▶ **Information provided**

(** * gofn provision: image resolution, container lifecycle and execution

    A shallow embedding of [provision/docker.go].  Engine calls go through a
    [Client] record of response functions; every call a function issues is
    appended to a log kept in a state monad, so that statements such as
    "no pull is attempted" or "before any engine call" are statements about
    that log. *)

From Stdlib Require Import String Ascii List ZArith Bool Arith Lia.
From ExtLib Require Import Structures.Monad Structures.MonadState.
From ExtLib Require Import Data.Monads.StateMonad.
Import ListNotations.
Import MonadNotation.

Set Warnings "-notation-for-abbreviation".

Local Open Scope string_scope.
Local Open Scope list_scope.
Local Open Scope monad_scope.

(* ===================================================================== *)
(** ** Go standard library: package [strings]                            *)
(* ===================================================================== *)

(** Go strings are byte sequences; [string] (a list of [ascii], 8 bits each)
    is the same data. *)

Module strings.

(** [strings.HasPrefix(s, prefix)]. *)
Definition HasPrefix (s prefix : string) : bool := String.prefix prefix s.

(** [strings.Contains(s, substr)]: [substr] occurs at some offset of [s]. *)
Fixpoint Contains (s substr : string) : bool :=
  String.prefix substr s ||
  match s with
  | EmptyString => false
  | String _ t => Contains t substr
  end.

(** [strings.IndexByte(s, c)]: offset of the first [c], or -1. *)
Fixpoint IndexByte (s : string) (c : ascii) : Z :=
  match s with
  | EmptyString => (-1)%Z
  | String a t =>
      if Ascii.eqb a c then 0%Z
      else let i := IndexByte t c in
           if (i <? 0)%Z then (-1)%Z else (i + 1)%Z
  end.
(** X15: a badge made by [createBadge] for a text of [formatHours] has no
    price indicator for the mutation observer: it has no descendant element
    and its text has no currency symbol.  So mutations that only add such
    badges do not make the observer process the page again. *)
Theorem badge_has_no_price_indicator (getComputedStyle : node -> nat -> string -> string)
  (css : engine) (doc : node) (fresh : nat) (hours : option float)
  (priceElement : nat) (mutations : list (list node)) :
  hasPriceIndicator
    (createBadge getComputedStyle css doc fresh (formatHours hours)
       priceElement)
  = false /\
  (Forall (Forall (fun b => exists css' doc' fresh' hours' x,
                             b = createBadge getComputedStyle css' doc' fresh'
                                   (formatHours hours') x)) mutations ->
   shouldReprocess mutations = false).
Proof.
  assert (One : forall css doc fresh hours priceElement,
            hasPriceIndicator
              (createBadge getComputedStyle css doc fresh (formatHours hours)
                 priceElement) = false).
  { clear. intros css doc fresh hours priceElement.
    unfold createBadge, hasPriceIndicator.
    rewrite textContent_text_children.
    assert (Q : forall e sel,
               querySelector_in [(e, text_children (formatHours hours))] sel
               = None).
    { intros e sel. unfold querySelector_in, text_children.
      destruct (String.eqb (formatHours hours) ""); reflexivity. }
    rewrite !Q. cbn [is_some orb].
    unfold test, search.
    change (anchored currency_digit) with false. cbv iota.
    rewrite no_currency_no_match; [reflexivity|].
    apply no_currency_formatHours. }
  split; [apply One|].
  intros F. unfold shouldReprocess.
  induction F as [|added rest Ha Hr IH]; [reflexivity|].
  cbn [existsb]. rewrite IH, orb_false_r.
  induction Ha as [|b l Hb Hl IHl]; [reflexivity|].
  cbn [existsb]. destruct Hb as (c & d & f & h & x & ->).
  rewrite One. exact IHl.
Qed.

End ObserverFacts.

Lemma badge_has_no_price_indicator_witness :
  ContentScript.shouldReprocess
    [[Controller.createBadge Examples.no_style Examples.plain_engine
        Examples.one_price 4 "2h" 3];
     []]
  = false.
Proof.
  apply (proj2 (badge_has_no_price_indicator Examples.no_style
                  Examples.plain_engine Examples.one_price 4 (Some 2%float) 3
                  [[Controller.createBadge Examples.no_style
                      Examples.plain_engine Examples.one_price 4 "2h" 3];
                   []])).
  constructor; [|constructor; constructor].
  constructor; [|constructor].
  exists Examples.plain_engine, Examples.one_price, 4%nat, (Some 2%float),
         3%nat.
  vm_compute. reflexivity.
Defined.

Lemma setActive_false_cleans_witness :
  exists st1 st',
    Controller.processPage Examples.no_style Examples.no_innerText
      (Examples.settings 20 "side-by-side")
      (Examples.start Examples.one_price 4) = Normal st1 /\
    ContentScript.setActive Examples.no_style Examples.no_innerText
      (Converter.VBool false) (Examples.settings 20 "side-by-side") st1
    = Normal st' /\
    Controller.count_badges (Controller.document st1) = 1%nat /\
    Controller.count_badges (Controller.document st') = 0%nat /\
    Controller.isActive st' = false.
Proof.
  do 2 eexists.
  split; [vm_compute; reflexivity|].
  split; [vm_compute; reflexivity|].
  lazymatch goal with
  | |- Controller.count_badges (Controller.document ?a) = _ /\
       Controller.count_badges (Controller.document ?b) = _ /\ _ =>
      destruct (setActive_false_cleans Examples.no_style
                  Examples.no_innerText (Converter.VBool false)
                  (Examples.settings 20 "side-by-side") a b eq_refl
                  ltac:(vm_compute; reflexivity))
        as (A & _ & _ & _ & _ & _ & _ & B & _)
  end.
  split; [vm_compute; reflexivity|].
  split; [apply B; vm_compute; reflexivity|exact A].
Defined.

(** ** Requests that the service worker turns down *)

Section WorkerRejects.

Import Converter Controller Storage Messages ServiceWorker.

(** X17: only a request answered with success changes the storage or tells
    the tabs of a change: when the service worker answers with a failure,
    with a wage, with the prices of the active tab, or not at all, the
    storage is as before and no tab is told to reprocess or to change its
    presentation. *)
Theorem onMessage_rejects_cleanly (writable : bool) (r : request) (b : browser) :
  answer (onMessage writable r b) <> Some Success ->
  after (onMessage writable r b) = b /\ notified (onMessage writable r b) = [].
Proof.
  unfold onMessage.
  repeat match goal with
         | |- context [if ?c then _ else _] => destruct c
         | |- context [match wage r with _ => _ end] => destruct (wage r)
         | |- context [match mode r with _ => _ end] => destruct (mode r)
         | |- context [match active_tab b with _ => _ end] =>
             destruct (active_tab b)
         end; cbn [answer after notified]; intros H;
    try (split; reflexivity); exfalso; apply H; reflexivity.
Qed.

Lemma onMessage_rejects_cleanly_witness :
  after (onMessage true (setWage_message (-3)) Scenarios.worker)
  = Scenarios.worker.
Proof.
  apply (onMessage_rejects_cleanly true (setWage_message (-3))
           Scenarios.worker).
  vm_compute. discriminate.
Defined.

End WorkerRejects.

(** ** Marking the candidates *)

Section Marking.

Import Str Regex Dom Detector Converter Controller Properties.

Lemma getAttribute_setAttribute (a b v : string) (e : Element) :
  getAttribute (setAttribute a v e) b =
  if String.eqb b a then Some v else getAttribute e b.
Proof.
  unfold getAttribute, setAttribute. cbn [attrs].
  destruct (String.eqb_spec b a) as [->|N].
  - apply assoc_set_same.
  - apply assoc_set_other. exact N.
Qed.

Lemma mark_from_other (l : list PriceCandidate) (x : nat) :
  ~ In x (map element l) ->
  forall index doc,
    element_at (mark_from index l doc) x = element_at doc x.
Proof.
  induction l as [|c l IH]; intros N index doc; cbn [mark_from];
    [reflexivity|].
  rewrite IH by (intros I; apply N; right; exact I).
  rewrite element_at_update_element by reflexivity.
  destruct (Nat.eqb_spec x (element c)) as [E|_]; [|reflexivity].
  exfalso. apply N. left. symmetry. exact E.
Qed.

(** X18: [markPriceElements] marks each candidate on its element and leaves
    the rest alone: for candidates with distinct elements, the element of
    the candidate at [index] gets "true" as [data-price-detected], the text
    of its price as [data-price-value] and [index] as [data-price-index],
    and keeps every other attribute, its tag, its style and its identity;
    an element that is no candidate is as before. *)
Theorem markPriceElements_marks (prices : list PriceCandidate) (doc : node) :
  NoDup (map element prices) ->
  (forall index c e,
      nth_error prices index = Some c ->
      element_at doc (element c) = Some e ->
      exists e',
        element_at (markPriceElements prices doc) (element c) = Some e' /\
        getAttribute e' "data-price-detected" = Some "true" /\
        getAttribute e' "data-price-value" = Some (Number_toString (price c)) /\
        getAttribute e' "data-price-index"
        = Some (string_of_Z (Z.of_nat index)) /\
        (forall a, a <> "data-price-detected" -> a <> "data-price-value" ->
                   a <> "data-price-index" ->
                   getAttribute e' a = getAttribute e a) /\
        eid e' = eid e /\ tag e' = tag e /\ style e' = style e) /\
  (forall x, ~ In x (map element prices) ->
             element_at (markPriceElements prices doc) x = element_at doc x).
Proof.
  intros N. split; [|intros x Hx; apply mark_from_other; exact Hx].
  unfold markPriceElements.
  assert (G : forall l first doc index c e,
             NoDup (map element l) ->
             nth_error l index = Some c ->
             element_at doc (element c) = Some e ->
             element_at (mark_from first l doc) (element c)
             = Some (mark (first + index) c e)).
  { clear. induction l as [|d l IH]; intros first doc index c e N Hn He.
    - destruct index; discriminate.
    - cbn [mark_from]. cbn [map] in N. inversion N as [|? ? N1 N2]; subst.
      destruct index as [|index]; cbn [nth_error] in Hn.
      + injection Hn as ->. rewrite mark_from_other by exact N1.
        rewrite element_at_update_element by reflexivity.
        rewrite Nat.eqb_refl, He, Nat.add_0_r. reflexivity.
      + replace (first + S index)%nat with (S first + index)%nat by lia.
        apply IH; [exact N2|exact Hn|].
        rewrite element_at_update_element by reflexivity.
        destruct (Nat.eqb_spec (element c) (element d)) as [E|_];
          [|exact He].
        exfalso. apply N1. rewrite <- E. apply in_map.
        apply nth_error_In with index. exact Hn. }
  intros index c e Hn He. exists (mark index c e).
  split; [exact (G prices 0%nat doc index c e N Hn He)|].
  unfold mark. rewrite !getAttribute_setAttribute.
  repeat apply conj; try reflexivity.
  intros a A1 A2 A3. rewrite !getAttribute_setAttribute.
  apply String.eqb_neq in A1, A2, A3. rewrite A1, A2, A3. reflexivity.
Qed.

End Marking.

Lemma markPriceElements_marks_witness :
  exists e',
    Dom.element_at
      (Detector.markPriceElements Examples.two_candidates Examples.two_prices)
      3 = Some e' /\
    Dom.getAttribute e' "data-price-index" = Some "1".
Proof.
  edestruct (proj1 (markPriceElements_marks Examples.two_candidates
                      Examples.two_prices
                      (uniquePrices_NoDup
                         [ {| Detector.element := 4%nat; Detector.price := 20;
                              Detector.originalText := "$20" |};
                           {| Detector.element := 3%nat; Detector.price := 10;
                              Detector.originalText := "$10" |} ]))
               1%nat
               {| Detector.element := 3%nat; Detector.price := 10;
                  Detector.originalText := "$10" |})
    as (e' & H1 & _ & _ & H4 & _).
  - reflexivity.
  - vm_compute. reflexivity.
  - exists e'. split; [exact H1|exact H4].
Defined.

(** ** What a side-by-side pass leaves of the page *)

Section OnlyBadges.

Import Str Regex Dom Detector Converter Controller Properties.

Lemma remove_where_again (p : Element -> bool) (n : node) :
  remove_where p (remove_where p n) = remove_where p n.
Proof.
  induction n as [s|e children IH] using node_induction; [reflexivity|].
  cbn [remove_where]. f_equal.
  induction IH as [|c l Hc Hl IHl]; [reflexivity|].
  destruct c as [s|ce ck].
  - f_equal. exact IHl.
  - destruct (p ce) eqn:P; [exact IHl|].
    cbn [remove_where] in *. rewrite P. f_equal; [exact Hc|exact IHl].
Qed.

Lemma remove_badge_elements_again (doc : node) :
  remove_badge_elements (remove_badge_elements doc)
  = remove_badge_elements doc.
Proof.
  unfold remove_badge_elements. destruct doc as [s|e children]; [reflexivity|].
  destruct (is_badge e) eqn:B; [reflexivity|].
  cbn [remove_where]. rewrite B.
  apply (remove_where_again is_badge (Elem e children)).
Qed.
(** C5: for a record whose [plugins] is ["foo", { id: "bar", definition: {} }]
    and that violates no rule, the validator returns a record whose
    [plugins] is ["foo", "bar"]; once the engine is created, the constructor
    makes one registration call and no more, [addPlugin("bar", {})].  For
    any array of plugins, the registration calls follow the engine's
    creation in the order of the entries. *)
Theorem plugins_example :
  (forall o,
     NoDup (Object_keys o) ->
     own o "plugins" = VArr [VStr "foo"; VObj [("id", VStr "bar"); ("definition", VObj [])]] ->
     first_violation h o = None ->
     exists r,
       processOptions h o = Normal r /\
       plugins r = VArr [VStr "foo"; VStr "bar"] /\
       forall e, CLIEngine_new h r = Normal e ->
         calls (constructor h o) = [NewCLIEngine r; AddPlugin (VStr "bar") (VObj [])]) /\
  (forall o l r e,
     NoDup (Object_keys o) ->
     own o "plugins" = VArr l ->
     processOptions h o = Normal r ->
     CLIEngine_new h r = Normal e ->
     (exists later, NewCLIEngine r :: flat_map registration l
                    = calls (constructor h o) ++ later) /\
     ((forall e' id definition, exists e'', addPlugin h e' id definition = Normal e'') ->
      calls (constructor h o) = NewCLIEngine r :: flat_map registration l)).
Proof.
  split.
  - intros o Hd Hp Hv.
    assert (Hr : processOptions h o
                 = Normal (bound h o (VArr [VStr "foo"; VStr "bar"]))).
    { rewrite processOptions_table, Hv. unfold param. rewrite Hp. reflexivity. }
    eexists. split; [exact Hr|]. split; [reflexivity|].
    intros e He. unfold constructor, new_CLIEngine.
    rewrite (Object_assign_copy h o Hd (accepted_no_proto o _ Hr)).
    cbn [pure ebind]. rewrite Hr. cbn [pure ebind Get]. rewrite He, Hp.
    cbn. destruct (addPlugin h e (VStr "bar") (VObj [])); reflexivity.
  - intros o l r e Hd Hp Hr He.
    unfold constructor, new_CLIEngine.
    rewrite (Object_assign_copy h o Hd (accepted_no_proto o _ Hr)).
    cbn [pure ebind]. rewrite Hr. cbn [pure ebind Get]. rewrite He, Hp.
    destruct l as [|p l].
    + cbn. split; [exists []; reflexivity|]. intros _. reflexivity.
    + assert (Hlen : truthy (VNum (Z.of_nat (length (p :: l)))) = true).
      { cbn [truthy length]. destruct (Z.eqb_spec (Z.of_nat (S (length l))) 0);
          [lia|reflexivity]. }
      change (Get (VArr (p :: l)) "length")
        with (Normal (VNum (Z.of_nat (length (p :: l))))).
      cbv beta iota. rewrite Hlen. cbn [iterate pure ebind app].
      destruct (for_of_registrations (p :: l) e) as [[later Hl] Hall].
      destruct (for_of (register_plugin h) e (p :: l)) as [cs res] eqn:Hfor.
      cbn [calls fst] in Hl. split.
      * destruct res; cbn [calls fst app ebind pure]; exists later;
          rewrite Hl, ?app_nil_r; reflexivity.
      * intros Ht. destruct (Hall Ht) as [e' He']. injection He' as -> ->.
        cbn [calls fst app ebind pure]. now rewrite app_nil_r.
Qed.

(** C6 (amended): a string entry is its own identifier and gives no
    registration call; an object entry gives its [id] as identifier and one
    registration call, for its [id] and its [definition], the latter
    [undefined] when the entry has no such field. *)
Theorem plugin_entry (e : engine h) :
  (forall s,
     plugin_id (VStr s) = Normal (VStr s) /\
     calls (register_plugin h e (VStr s)) = []) /\
  (forall o,
     plugin_id (VObj o) = Normal (own o "id") /\
     calls (register_plugin h e (VObj o))
       = [AddPlugin (own o "id") (own o "definition")]) /\
  (forall o,
     lookup "definition" o = None ->
     calls (register_plugin h e (VObj o)) = [AddPlugin (own o "id") VUndefined]) /\
  (forall p,
     typeof p = "object" -> p <> VNull ->
     plugin_id p = Get p "id" /\
     exists id definition, calls (register_plugin h e p) = [AddPlugin id definition]).
Proof.
  split; [|split; [|split]].
  - intros s. split; reflexivity.
  - intros o. split; reflexivity.
  - intros o Hn. unfold register_plugin. cbn. now rewrite (own_absent _ _ Hn).
  - intros p Ht Hn. split.
    + destruct p; try discriminate; reflexivity.
    + destruct p; try discriminate; try (now destruct Hn);
        eexists; eexists; reflexivity.
Qed.

(** ** A second pass *)

(** The field rules hold of the returned object when they held of the raw
    record. *)
Lemma rules_of_returned (o : props) (l : list value) :
  (forall r, In r field_rules -> violated h o r = false) ->
  forall r, In r field_rules -> violated h (to_props (bound h o (VArr l))) r = false.
Proof.
  intros Hall r Hin. specialize (Hall r Hin). revert Hall.
  cbv beta iota delta [field_rules In] in Hin.
  repeat (destruct Hin as [<-|Hin]); [..|destruct Hin];
    cbv beta iota delta [violated supplied plain field default accepts];
    read_back; rewrite ?param_idem; intros Hall; try exact Hall; reflexivity.
Qed.

Lemma bound_of_returned (o : props) (ids ids' : value) :
  bound h (to_props (bound h o ids)) ids' = bound h o ids'.
Proof.
  unfold bound at 1. read_back. rewrite !param_idem. reflexivity.
Qed.

(** The validator on an object it returned: the guards pass again and the
    plugins are normalized once more. *)
Lemma processOptions_again (o : props) (l : list value) :
  first_violation h o = None ->
  processOptions h (to_props (bound h o (VArr l))) =
  ids <- normalizePluginIds (VArr l) ;; Normal (bound h o ids).
Proof.
  intros Hv. apply no_violation in Hv. destruct Hv as [_ Hr].
  rewrite processOptions_table.
  unfold first_violation.
  change (has_unknown (to_props (bound h o (VArr l)))) with false. cbv iota.
  rewrite (find_nowhere _ _ (rules_of_returned o l Hr)). cbn [option_map].
  read_back. cbn [is_undefined].
  destruct (normalizePluginIds (VArr l)) as [ids|t]; cbn [bind]; [|reflexivity].
  now rewrite bound_of_returned.
Qed.

(** C7 (amended): for a record that supplies every field, violates no
    rule, and whose [plugins] are strings or objects with a string [id],
    the validator returns a record, and the validator applied to that
    record returns it again. *)
Theorem second_pass_same (o : props) :
  fully_populated o = true ->
  first_violation h o = None ->
  plugin_references (own o "plugins") = true ->
  exists r,
    processOptions h o = Normal r /\
    processOptions h (to_props r) = Normal r.
Proof.
  intros _ Hv Hp.
  destruct (own o "plugins") as [| | | | |l| |] eqn:Hown; try discriminate.
  cbn [plugin_references] in Hp.
  destruct (Array_map_references l Hp) as [ids [Hids Hs]].
  assert (Hparam : param o "plugins" (VArr []) = VArr l).
  { unfold param. rewrite Hown. reflexivity. }
  exists (bound h o (VArr ids)). split.
  - rewrite processOptions_table, Hv, Hparam.
    cbn [normalizePluginIds]. rewrite Hids. reflexivity.
  - rewrite (processOptions_again o ids Hv).
    cbn [normalizePluginIds]. rewrite (Array_map_strings ids Hs). reflexivity.
Qed.

End Validator.

(** * Further properties of the validator and the constructor *)

Lemma plugin_id_entry (p : value) :
  plugin_id p =
  if nullish p then Throw (TypeError (CannotReadProperty "id" p))
  else Normal (entry_id p).
Proof.
  destruct p; reflexivity.
Qed.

▶ **Exercise details**
The response should hold exactly the lines starting at the line with "EmptyString => (-1)%Z" and ending at the line with "and its text", and no other line of the material above.

▶ **Task answer**
  | EmptyString => (-1)%Z
  | String a t =>
      if Ascii.eqb a c then 0%Z
      else let i := IndexByte t c in
           if (i <? 0)%Z then (-1)%Z else (i + 1)%Z
  end.
(** X15: a badge made by [createBadge] for a text of [formatHours] has no
    price indicator for the mutation observer: it has no descendant element
    and its text has no currency symbol.  So mutations that only add such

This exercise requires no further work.